I have been chewing on this a few days, a woman who was a new friend that I had met not long ago by accident died of stage 4 breast cancer recently. She was diagnosed with stage 4 and found it valiantly for a few years.
Maybe it is not rational to mourn the loss of someone I did not know very well, but I do. She was kind of amazing. She was a poet and an artist. She was also just so damn nice. I am a little sad today about it. It’s distracting me so that is my signal I need to write it out.
How we met was completely by accident. A neighbor and friend had connected with her over an abandoned churchyard and graveyard that none of us have any ties to but are drawn to. We met for coffee. There we were three women sitting in a Wegmans’ cafe talking about a graveyard that housed none of our dead. And then there it was: that weird recognition women with or who have been treated for breast cancer have.
We all stayed in touch the three of us, but after mid December, I did not really hear much. I knew she was undergoing treatment that was new and she was tired from all of the insurance stuff, scheduling of home health nurses and so on. But she was always upbeat.
Metastatic Cancer is what she lived with. She is not my only friend who lives with it. I live in terror of that and they are all so brave. So here I am coming up on five years. I am here, and another wonderful woman is gone. That is hard to comprehend. It’s not being negative, it is just not a fun place to be. Some call it survivor’s guilt. I get it. But for every amazing woman this crappy disease takes, it makes me as a survivor want to live the best life possible even more.
I wrote about her in the fall when she asked all of us to share something she had written about living with breast cancer.
Here is what she wrote then:
Well, it’s “Pinktober”/ National Breast Cancer Awareness Month & I am emboldened (see photo). This is part of what Stage 4 breast cancer looks like for me.
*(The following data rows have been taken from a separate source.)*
(** * The request-bridging engine of the Claude proxy (ClaudeProxyBridge)

    A shallow embedding of [claude-proxy/src/bridge.js]: backend selection,
    request normalisation, the response cache, retry with exponential
    back-off, the streaming relay and the metrics sink, followed by the
    properties established about them. *)

From Stdlib Require Import ZArith QArith Qfield Lia Lqa Bool List Ascii String DecimalString.
From stdpp Require Import gmap strings.
From Equations Require Import Equations.
Import ListNotations.

Local Open Scope string_scope.
Local Open Scope Z_scope.

(** ** JavaScript values *)

Module JS.

(** A JavaScript number. Every finite double is a rational, and the only
    numeric operations the bridge performs on request fields ([Math.min],
    [Math.max], comparison) are exact on doubles, so finite numbers are
    carried as rationals. *)
Inductive number : Type :=
| Fin (q : Q)
| PosInf
| NegInf
| NaN.

(** [x < y] on numbers; any comparison with [NaN] is false. *)
Definition lt (x y : number) : bool :=
  match x, y with
  | NaN, _ | _, NaN => false
  | Fin a, Fin b => match (a ?= b)%Q with Lt => true | _ => false end
  | NegInf, NegInf => false
  | NegInf, _ => true
  | _, NegInf => false
  | PosInf, _ => false
  | Fin _, PosInf => true
  end.

Definition isNaN (x : number) : bool :=
  match x with NaN => true | _ => false end.

(** [Math.min(x, y)] and [Math.max(x, y)]: [NaN] is contagious. *)
Definition Math_min (x y : number) : number :=
  if isNaN x || isNaN y then NaN else if lt y x then y else x.

Definition Math_max (x y : number) : number :=
  if isNaN x || isNaN y then NaN else if lt x y then y else x.

Definition ofZ (z : Z) : number := Fin (inject_Z z).

(** JSON-like values. An object lists its own properties in enumeration
    order. *)
#[warnings="-register-all"]
Inductive value : Type :=
| Undefined
| Null
| Bool (b : bool)
| Num (n : number)
| Str (s : string)
| Arr (l : list value)
| Obj (o : list (string * value)).

Definition object : Type := list (string * value).

(** ToBoolean. *)
Definition truthy (v : value) : bool :=
  match v with
  | Undefined | Null => false
  | Bool b => b
  | Num (Fin q) => negb (Qeq_bool q 0)
  | Num NaN => false
  | Num _ => true
  | Str s => negb (String.eqb s "")
  | Arr _ | Obj _ => true
  end.

(** [a || b]. *)
Definition or_else (a b : value) : value := if truthy a then a else b.

(** Property read [o.k]; an absent property reads as [undefined]. *)
Fixpoint get (k : string) (o : object) : value :=
  match o with
  | [] => Undefined
  | (k', v) :: rest => if String.eqb k k' then v else get k rest
  end.

Fixpoint has (k : string) (o : object) : bool :=
  match o with
  | [] => false
  | (k', _) :: rest => String.eqb k k' || has k rest
  end.

(** Property write [o.k = v]: an existing property keeps its position, a
    new one is appended. *)
Fixpoint set (k : string) (v : value) (o : object) : object :=
  match o with
  | [] => [(k, v)]
  | (k', v') :: rest =>
      if String.eqb k k' then (k, v) :: rest else (k', v') :: set k v rest
  end.
Lemma exponent_monotone (x y : Q) :
  0 < x -> x <= y -> (exponent x <= exponent y)%Z.
Proof.
  intros Hx Hxy.
  destruct (exponent_spec x Hx) as [Lx Ux].
  destruct (exponent_spec y ltac:(lra)) as [Ly Uy].
  destruct (Z_le_gt_dec (exponent x) (exponent y)) as [K | K]; [exact K |].
  exfalso.
  set (ex := exponent x) in *. set (ey := exponent y) in *.
  assert (Y : y < pow2 (53 + ey)).
  { rewrite pow2_plus. pose proof (pow2_cancel ey) as C.
    pose proof (pow2_pos ey). pose proof (pow2_pos (- ey)).
    assert (E : y == y * pow2 (- ey) * pow2 ey)
      by (rewrite <- Qmult_assoc, C; ring).
    rewrite E. nra. }
  assert (X : pow2 (52 + ex) <= x).
  { rewrite pow2_plus. pose proof (pow2_cancel ex) as C.
    pose proof (pow2_pos ex). pose proof (pow2_pos (- ex)).
    assert (E : x == x * pow2 (- ex) * pow2 ex)
      by (rewrite <- Qmult_assoc, C; ring).
    rewrite E. nra. }
  pose proof (pow2_le (53 + ey) (52 + ex) ltac:(lia)). lra.
Qed.

End Exponent.

Section Binary64.

Lemma significand_bounds (a : Q) :
  0 < a ->
  (2 ^ 52 <= round_half_even (a * pow2 (- exponent a)) <= 2 ^ 53)%Z.
Proof.
  intro Ha. destruct (exponent_spec a Ha) as [L U].
  split.
  - rewrite <- (rne_Z (2 ^ 52)). apply rne_monotone.
    rewrite <- pow2_Z by lia. exact L.
  - rewrite <- (rne_Z (2 ^ 53)). apply rne_monotone.
    rewrite <- pow2_Z by lia. lra.
Qed.

Lemma pos64_pos (a : Q) : 0 < a -> 0 < pos64 a.
Proof.
  intro Ha. unfold pos64. pose proof (significand_bounds a Ha) as [L _].
  pose proof (pow2_pos (exponent a)).
  assert (0 < inject_Z (round_half_even (a * pow2 (- exponent a)))).
  { change 0 with (inject_Z 0). rewrite <- Zlt_Qlt. lia. }
  nra.
Qed.

Lemma pos64_monotone (x y : Q) : 0 < x -> x <= y -> pos64 x <= pos64 y.
Proof.
  intros Hx Hxy. assert (Hy : 0 < y) by lra.
  pose proof (exponent_monotone x y Hx Hxy) as E.
  pose proof (significand_bounds x Hx) as [Lx Ux].
  pose proof (significand_bounds y Hy) as [Ly Uy].
  unfold pos64.
  set (ex := exponent x) in *. set (ey := exponent y) in *.
  set (mx := round_half_even (x * pow2 (- ex))) in *.
  set (my := round_half_even (y * pow2 (- ey))) in *.
  pose proof (pow2_pos ex) as Pex. pose proof (pow2_pos ey) as Pey.
  destruct (Z.eq_dec ex ey) as [Q | N].
  - assert (M : (mx <= my)%Z).
    { unfold mx, my. apply rne_monotone. rewrite Q.
      pose proof (pow2_pos (- ey)). nra. }
    rewrite Q. rewrite Zle_Qle in M. nra.
  - assert (K : (ex + 1 <= ey)%Z) by lia.
    apply Qle_trans with (pow2 (53 + ex)).
    + rewrite pow2_plus, (pow2_Z 53) by lia.
      rewrite Zle_Qle in Ux. nra.
    + apply Qle_trans with (pow2 (52 + ey)).
      * apply pow2_le. lia.
      * rewrite pow2_plus, (pow2_Z 52) by lia.
        rewrite Zle_Qle in Ly. nra.
Qed.

Lemma binary64_pos (x : Q) : 0 < x -> binary64 x == pos64 x.
Proof.
  intro H. unfold binary64.
  assert (N : Qeq_bool x 0 = false).
  { destruct (Qeq_bool x 0) eqn:E; [| reflexivity].
    apply Qeq_bool_iff in E. lra. }
  assert (P : Qle_bool 0 x = true) by (apply Qle_bool_iff; lra).
  rewrite N, P. cbv zeta. rewrite Qred_correct.
  assert (A : Qabs x = x).
  { destruct x as [[| p | p] d]; try reflexivity.
    unfold Qlt in H. simpl in H. lia. }
  rewrite A. reflexivity.
Qed.

Lemma binary64_neg (x : Q) : x < 0 -> binary64 x == - pos64 (- x).
Proof.
  intro H. unfold binary64.
  assert (N : Qeq_bool x 0 = false).
  { destruct (Qeq_bool x 0) eqn:E; [| reflexivity].
    apply Qeq_bool_iff in E. lra. }
  assert (P : Qle_bool 0 x = false).
  { destruct (Qle_bool 0 x) eqn:E; [| reflexivity].
    apply Qle_bool_iff in E. lra. }
  rewrite N, P. cbv zeta. rewrite Qred_correct.
  assert (A : Qabs x = - x).
  { destruct x as [[| p | p] d]; try reflexivity.
    unfold Qlt in H. simpl in H. lia. }
  rewrite A. reflexivity.
Qed.

Lemma binary64_zero (x : Q) : x == 0 -> binary64 x = 0.
Proof.
  intro H. unfold binary64. apply Qeq_bool_iff in H. now rewrite H.
Qed.

Theorem binary64_monotone (x y : Q) : x <= y -> binary64 x <= binary64 y.
Proof.
  intro H.
  destruct (Q_dec x 0) as [[Xn | Xp] | X0];
    destruct (Q_dec y 0) as [[Yn | Yp] | Y0]; try lra.
  - rewrite (binary64_neg x Xn), (binary64_neg y Yn).
    pose proof (pos64_monotone (- y) (- x) ltac:(lra) ltac:(lra)). lra.
  - rewrite (binary64_neg x Xn), (binary64_pos y Yp).
    pose proof (pos64_pos (- x) ltac:(lra)).
    pose proof (pos64_pos y Yp). lra.
  - rewrite (binary64_neg x Xn), (binary64_zero y Y0).
    pose proof (pos64_pos (- x) ltac:(lra)). lra.
  - rewrite (binary64_pos x Xp), (binary64_pos y Yp).
    now apply pos64_monotone.
  - rewrite (binary64_zero x X0), (binary64_pos y Yp).
    pose proof (pos64_pos y Yp). lra.
  - rewrite (binary64_zero x X0), (binary64_zero y Y0). lra.
Qed.

Lemma binary64_small_integers :
  binary64 0 == 0 /\ binary64 1 == 1 /\ binary64 2 == 2.
Proof. repeat split; vm_compute; reflexivity. Qed.

End Binary64.

(** ** [Portfolio.update] *)

Section Update.

Import Portfolio.

Variables (self : Portfolio.t) (timestamp : Z) (price : Q).

Lemma update_curve :
  equity_curve (update self timestamp price)
    = equity_curve self ++ [equity (update self timestamp price)]
  /\ timestamps (update self timestamp price)
    = timestamps self ++ [timestamp].
Proof.
  unfold update. destruct (current_position self); simpl; auto.
Qed.


End Update.

(** C1, at an input where the code departs from it.  The portfolio holds a
    LONG position of quantity 1 entered at 100 and no cash.  Marked at 110,
    [update] appends the sample to the curve, but the equity it writes is 120:
    the unrealized P&L (10) is added on top of quantity x price (110), so it
    is not cash + quantity x price = 110. *)
Theorem update_long_double_counts :
  let p := Portfolio.update long_at_100 1 110 in
  Portfolio.equity p == 120
  /\ ~ Portfolio.equity p == Portfolio.cash long_at_100 + 1 * 110
  /\ Portfolio.equity_curve p = [100; Portfolio.equity p]
  /\ Portfolio.timestamps p = [0; 1]%Z.
Proof.
  cbv zeta. split; [| split; [| split]].
  - vm_compute. reflexivity.
  - intro H. vm_compute in H. discriminate.
  - reflexivity.
  - reflexivity.
Qed.

(** ** [Portfolio.open_position] *)

Section OpenPosition.

Import Portfolio.

Variables (self : Portfolio.t) (timestamp : Z) (price : Q).

(** The capital that an auto-sized order requires is the allocated
    fraction of the cash. *)
Lemma auto_size_required_capital :
  ~ price == 0 -> ~ 1 + commission_rate self == 0 ->
  let quantity :=
    cash self * position_size self / (1 + commission_rate self) / price in
  quantity * price + quantity * price * commission_rate self
  == cash self * position_size self.
Proof. intros Hp Hc. cbv zeta. field. split; assumption. Qed.

Lemma auto_size_quantity :
  ~ price == 0 -> ~ 1 + commission_rate self == 0 ->
  cash self * position_size self / (1 + commission_rate self) / price
  == (cash self * position_size self) / (price * (1 + commission_rate self)).
Proof. intros Hp Hc. field. split; assumption. Qed.

Lemma allocated_fraction_le_cash :
  0 <= cash self -> position_size self <= 1 ->
  cash self * position_size self <= cash self.
Proof. intros Hc Hs. nra. Qed.

(** An open position, a SHORT that is not allowed, or an uncovered explicit
    quantity: the three declines return the portfolio as it was. *)
Lemma open_position_declined (side : PositionType) (quantity : option Q)
    (self' : Portfolio.t) :
  open_position self timestamp price side quantity = Ok (false, self') ->
  self' = self.
Proof.
  unfold open_position.
  destruct (current_position self); [congruence |].
  destruct (PositionType_eqb side SHORT && negb (allow_short self));
    [congruence |].
  destruct quantity as [q |]; simpl.
  - destruct (Qgtb _ _); congruence.
  - destruct (fdiv _ (1 + _)); simpl; [| discriminate].
    destruct (fdiv _ price); simpl; [| discriminate].
    destruct (Qgtb _ _); congruence.
Qed.

End OpenPosition.

(** C2.  An order with an explicit quantity whose cost, quantity x price plus
    the commission on it, exceeds the cash is declined: [open_position]
    returns [False] and the portfolio it leaves is the portfolio it was given
    (cash, position, trade log and everything else). *)
Theorem open_position_insufficient_funds
    (self : Portfolio.t) (timestamp : Z) (price : Q) (side : PositionType)
    (quantity : Q) :
  Portfolio.cash self
    < quantity * price + quantity * price * Portfolio.commission_rate self ->
  Portfolio.open_position self timestamp price side (Some quantity)
  = Ok (false, self).
Proof.
  intro H. unfold Portfolio.open_position.
  destruct (Portfolio.current_position self); [reflexivity |].
  destruct (PositionType_eqb side SHORT && negb (Portfolio.allow_short self));
    [reflexivity |].
  simpl. apply Qgtb_true in H. now rewrite H.
Qed.

Lemma open_position_insufficient_funds_witness :
  Portfolio.open_position (Portfolio.init 10000 (1 # 1000) 1 false)
    5 100 LONG (Some 100)
  = Ok (false, Portfolio.init 10000 (1 # 1000) 1 false).
Proof.
  apply (open_position_insufficient_funds
           (Portfolio.init 10000 (1 # 1000) 1 false) 5 100 LONG 100).
  vm_compute. reflexivity.
Defined.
I write now from my weekly chemotherapy chair and in half an hour I travel down to Philly for my daily cutting-edge radiation treatment at Penn. At some point I will likely experience brain, liver, and further bone metastases, along with the pain I contend with. I will be in treatment for the rest of my life, however long that may be…. I hate October.
As a mother, sister, aunt, cousin, sister-in-law, daughter-in-law, friend, I would URGE you all to support research into PREVENTION this month vs. finding a pink ribbon “cure.”
We are doing something terribly, terribly wrong: 1 in 8 women will develop breast cancer in her lifetime.
Let’s work on the CAUSE end of things.
Of the 596 current breast cancer studies, only 22 are looking into PREVENTION.
And of course clinical trials are looking to drugs to treat the disease & extend life. Beneath the shawl in the photo is an area of aggressive skin metastases and a mastectomy scar which I will not share.
PLEASE help to keep my daughter, my nieces, my sister, sisters-in-law, cousins, friends from struggling through this devastating disease. This month I will be looking for and suggesting to you places to donate toward research into PREVENTION.
Please give generously and honor the future of those women and young women closest to my heart.
Thank you so.
On April 7, 2016 she was gone. It showed up on her Facebook page. I had reached out to her in March, but never had heard back. Now I knew why. So damn unfair.
Heaven has another angel. Rest in peace, Ann.
Already the Heart
The spinal cord blossoms
like bright, bruised magnolia
into the brainstem.
And already the heart
in its depth — who could assail it?
Bathed in my voice, all branching
and dreaming. The flowering
and fading — said the poet —
come to us both at once.
Here is your best self,
and the least, two sparrows
alight in the one tree
of your body.
A.V. Christie / The Housing
I too get sad when I hear of a “friend of a friend” or an acquaintance dying of breast cancer. On April 10 last year I heard the word cancer in the blur of the other words of the radiologist over the telephone. Chemo is over, radiation is over, I’m getting my hair and my energy back, but the fear is ever present. Can 1 little pill really lower my chance of recurrence? My sympathies to you in the loss of your friend.